All this comes as the Biden administration is finally putting its weight behind scaling up the number of rapid tests being manufactured and released to the public – about a billion rapid tests should be online by the first week of February. That should make it easier for people to get their hands on the tests, which have flown off of pharmacy shelves since late December.
This late-to-the-dance emphasis on rapid tests is in stark contrast to what’s happened in other countries. Former NC Health News intern Mona Dougani, who’s studying in Spain, said tests are everywhere there.
“You literally go to a pharmacy, you go to a pharm technician and you ask for a take-home test, a COVID antigen test,” she said. “Five to eight euros per rapid test, 15 minutes super quick and easy to do at home.”

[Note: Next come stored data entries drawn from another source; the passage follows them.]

(* ===== verification/BinaryStore.v ===== *)
(** * The document store

    Models [crates/core-storage/src/binary_store.rs], [StoredDocument] and the trait of
    [document_store.rs] and [Format] of [core-protocol/src/format.rs]: the records of a segment,
    the store over its segments ([put], [put_batch], [get], [delete], [for_each_document],
    [sync]), opening it by a scan of all segments or from the saved maps, and the compaction of
    old segments.

    The directory of a store is a [SDisk]: its segment files by number, the temporary files of
    compactions and the maps file. Every call of the operating system succeeds unless a file is
    missing or too short; a crash is a separate step of [BinaryStoreCorrect]. The cache of
    documents evicts what it likes ([evict]). [bincode] is a parameter. *)
From Stdlib Require Import ZArith Lia SpecFloat String.
From stdpp Require Import base numbers list sorting gmap.
From S2P Require Import Prelude Types Utf8 Numeric Scorer Fuzzy FuzzyRank.
Local Open Scope Z_scope.
Local Open Scope io_scope.

Definition MAGIC : list Z := [66; 65; 78; 65; 78; 65; 95; 70].
Definition COMPACTED_MAGIC : list Z := [66; 65; 78; 65; 78; 65; 95; 68].
Definition MAPS_MAGIC : list Z := [67; 76; 77; 65; 80; 83; 48; 50].
Definition OP_PUT : Z := 1.
Definition OP_DELETE : Z := 2.
Definition DEFAULT_SEGMENT_SIZE : Z := 128 * 1024 * 1024.

(** ** Documents *)

Inductive Format : Type := JSON.
Definition format_to_u8 (f : Format) : Z := match f with JSON => 1 end.
Definition format_try_from (value : Z) : io_result Format :=
  if value =? 1 then Ok JSON else Err (IoError InvalidData "unknown document format id").
Record StoredDocument : Type := mkStoredDocument { external_id : str; internal_id : DocId; sd_format : Format; sd_source : list Z }.
#[global] Instance Format_eq_dec : EqDecision Format.
Proof. solve_decision. Defined.
#[global] Instance StoredDocument_eq_dec : EqDecision StoredDocument.
Proof. solve_decision. Defined.
Record DocLocation : Type := mkDocLocation { loc_internal_id : DocId; loc_offset : Z; loc_segment : Z; loc_len : Z }.
#[global] Instance DocLocation_eq_dec : EqDecision DocLocation.
Proof. solve_decision. Defined.

(** ** Reading and writing *)

Definition eof : io_error := IoError UnexpectedEof "failed to fill whole buffer".
Definition no_file : io_error := IoError NotFound "no such file".
(** [Read::read_exact]: the bytes and what is left of the reader. *)
Definition read_exact (n : Z) (r : list Z) : io_result (list Z * list Z) :=
  if zlen r <? n then Err eof else Ok (take (Z.to_nat n) r, drop (Z.to_nat n) r).
Definition read_u8 (r : list Z) : io_result (Z * list Z) := let! (b, r) := read_exact 1 r in Ok (from_le_bytes b, r).
Definition read_u32 (r : list Z) : io_result (Z * list Z) := let! (b, r) := read_exact 4 r in Ok (from_le_bytes b, r).
Definition read_u64 (r : list Z) : io_result (Z * list Z) := let! (b, r) := read_exact 8 r in Ok (from_le_bytes b, r).
Definition read_bytes (r : list Z) : io_result (list Z * list Z) := let! (len, r) := read_u32 r in read_exact len r.
Definition read_string (r : list Z) : io_result (str * list Z) :=
  let! (len, r) := read_u32 r in
  let! (b, r) := read_exact len r in
  match from_utf8 b with Some s => Ok (s, r) | None => Err (IoError InvalidData "invalid utf8 string") end.
Definition read_document (r : list Z) : io_result (StoredDocument * list Z) :=
  let! (external_id, r) := read_string r in
  let! (internal_id, r) := read_u64 r in
  let! (f, r) := read_u8 r in
  let! format := format_try_from f in
  let! (source, r) := read_bytes r in
  Ok (mkStoredDocument external_id internal_id format source, r).
Lemma scan_loop_spec fuel id may rs t pos s versions :
  Forall record_ok rs -> torn t -> (t = [] \/ may = true) -> (length (encs rs ++ t) <= fuel)%nat ->
  exists s' versions', scan_loop fuel id may (encs rs ++ t) pos s versions =
    Ok (s', versions', if bool_decide (t = []) then None else Some (pos + zlen (encs rs))) /\ scanned s s' (replay id pos rs (bs_locations s)).
Proof.
  intros Hrs Ht Hmay. revert fuel pos s versions. induction Hrs as [|r rs Hr Hrs IH]; intros fuel pos s versions Hfuel.
  - cbn [encs fmap list_fmap concat app]. exists s, versions. split; [|by split_and!; [|reflexivity|reflexivity|lia]].
    change (encs []) with (@nil Z) in *. cbn [app] in *. rewrite Z.add_0_r. destruct Ht as [->|(r & q & Hr & Hq & Hne & E)].
    { rewrite bool_decide_eq_true_2 by done. by destruct fuel. }
    rewrite bool_decide_eq_false_2 by done. destruct Hmay as [->| ->]; [done|]. destruct fuel as [|fuel]; [destruct t; [done|cbn in Hfuel; lia]|].
    cbn [scan_loop]. destruct t as [|b t]; [done|]. destruct r as [doc|external internal].
    + destruct (record_reads_u8 OP_PUT) as [H8 _]; [done|]. cbn [enc] in E. change (write_u8 OP_PUT) with [OP_PUT] in *. cbn [app] in E. apply cons_eq_inv in E as [Eb E]. assert (E8 : read_u8 (b :: t) = Ok (OP_PUT, t)).
      { rewrite <-Eb. apply (H8 t). }
      rewrite E8. change (OP_PUT =? OP_PUT) with true. cbn iota. destruct (record_reads_document doc Hr) as [_ Hd]. rewrite (Hd t q E Hq). done.
    + destruct (record_reads_u8 OP_DELETE) as [H8 _]; [done|]. cbn [enc] in E. change (write_u8 OP_DELETE) with [OP_DELETE] in *. cbn [app] in E. apply cons_eq_inv in E as [Eb E]. assert (E8 : read_u8 (b :: t) = Ok (OP_DELETE, t)).
      { rewrite <-Eb. apply (H8 t). }
      rewrite E8. change (OP_DELETE =? OP_PUT) with false. change (OP_DELETE =? OP_DELETE) with true. cbn iota. destruct Hr as (Hc & Hl & Hi).
      destruct (record_reads_string external Hc Hl) as [Hs1 Hs2]. destruct (record_reads_u64 internal Hi) as [_ Hu]. apply app_eq_app in E as (l & [[E1 E2]|[-> E2]]).
      * destruct l as [|x l]; [|by rewrite (Hs2 t (x :: l) E1)]. rewrite app_nil_r in E1. subst t. cbn in E2.
        rewrite <-(app_nil_r (write_string external)), Hs1, (Hu [] q) by done. done.
      * rewrite Hs1, (Hu l q) by done. done.
  - change (encs (r :: rs)) with (enc r ++ encs rs) in *. rewrite <-(assoc_L (++)) in *. rewrite length_app in Hfuel. pose proof (enc_pos r) as Hpos.
    destruct fuel as [|fuel]; [lia|]. cbn [scan_loop]. set (rest := encs rs ++ t) in *.
    destruct r as [doc|external internal]; cbn [enc] in *.
    + rewrite <-(assoc_L (++)). destruct (record_reads_u8 OP_PUT) as [H8 _]; [done|]. rewrite H8. change (OP_PUT =? OP_PUT) with true. cbn iota.
      destruct (record_reads_document doc Hr) as [Hd _]. rewrite Hd.
      replace (pos + (Z.of_nat (length (write_u8 OP_PUT ++ write_document doc ++ rest)) - zlen (write_document doc ++ rest))) with (pos + 1)
        by (rewrite (length_app (write_u8 OP_PUT)), u8_len; lia).
      replace (pos + (Z.of_nat (length (write_u8 OP_PUT ++ write_document doc ++ rest)) - zlen rest)) with (pos + zlen (write_u8 OP_PUT ++ write_document doc))
        by (rewrite !length_app; lia).
      replace (pos + zlen (write_u8 OP_PUT ++ write_document doc) - (pos + 1)) with (zlen (write_document doc)) by (rewrite length_app, u8_len; lia).
      pose proof (apply_put_scanned s id doc pos) as Hs1.
      destruct (IH fuel (pos + zlen (write_u8 OP_PUT ++ write_document doc)) (apply_put s id doc (pos + 1) (wrap 32 (zlen (write_document doc)))) versions) as (s' & v' & E & Hs2); [lia|].
      exists s', v'. rewrite E. split; [do 2 f_equal; case_bool_decide; [done|f_equal; rewrite !length_app; lia]|]. eapply scanned_trans; [exact Hs1|]. destruct Hs1 as [El _]. rewrite El in Hs2. exact Hs2.
    + rewrite <-!(assoc_L (++)). destruct (record_reads_u8 OP_DELETE) as [H8 _]; [done|]. rewrite H8. change (OP_DELETE =? OP_PUT) with false.
      change (OP_DELETE =? OP_DELETE) with true. cbn iota. destruct Hr as (Hc & Hl & Hi).
      destruct (record_reads_string external Hc Hl) as [Hs1 _]. rewrite Hs1. destruct (record_reads_u64 internal Hi) as [Hu _]. rewrite Hu.
      replace (pos + (Z.of_nat (length (write_u8 OP_DELETE ++ write_string external ++ write_u64 internal ++ rest)) - zlen rest))
        with (pos + zlen (write_u8 OP_DELETE ++ write_string external ++ write_u64 internal)) by (rewrite !length_app; lia).
      pose proof (apply_delete_scanned s id external internal pos) as Hd1.
      destruct (IH fuel (pos + zlen (write_u8 OP_DELETE ++ write_string external ++ write_u64 internal)) (apply_delete s external internal)
        (note_deleted versions external internal)) as (s' & v' & E & Hs2); [lia|].
      exists s', v'. rewrite E. split; [do 2 f_equal; case_bool_decide; [done|f_equal; rewrite !length_app; lia]|]. eapply scanned_trans; [exact Hd1|]. destruct Hd1 as [El _]. rewrite El in Hs2. exact Hs2.
Qed.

But in the U.S. rapid test availability has lagged. And with the flood of Omicron cases, labs that run the PCR tests that have been used all through the pandemic have been completely swamped.
On top of that, the guidance on testing has been confusing and changing in recent weeks. We talked to several testing experts to ask some basic questions and get advice on the way to think about testing going forward.
First, the basics
Two years ago, few members of the general public had ever heard of a PCR test, much less had one. But now, it’s hard to find someone who hasn’t had one – or multiple – PCR tests.
PCR tests, short for polymerase chain reaction, are tests used to detect genetic material of the virus.
“PCR testing detects everything,” said Laura Murray, the area medical director for Greensboro-based Cone Health. “Everything that used to be COVID, or is COVID, or is infectious, isn’t infectious anymore, is debris from prior infections.”
She described PCR as “extremely, exquisitely sensitive.”
“It’s not always useful when we’re trying to decide if somebody is infectious, is a risk to others,” Murray said.
Melissa Miller, a professor in the pathology department at the school of medicine at the UNC Chapel Hill also runs the microbiology lab services for UNC Health.
She explained that PCRs can pick up the presence of an infection that’s really new, maybe only a day or two old, before a person shows symptoms.
In contrast, she said, a rapid test that looks for antigens “is actually looking for a protein that lives on the outside of the virus, so you can see it, and you’re able to detect it in these tests.”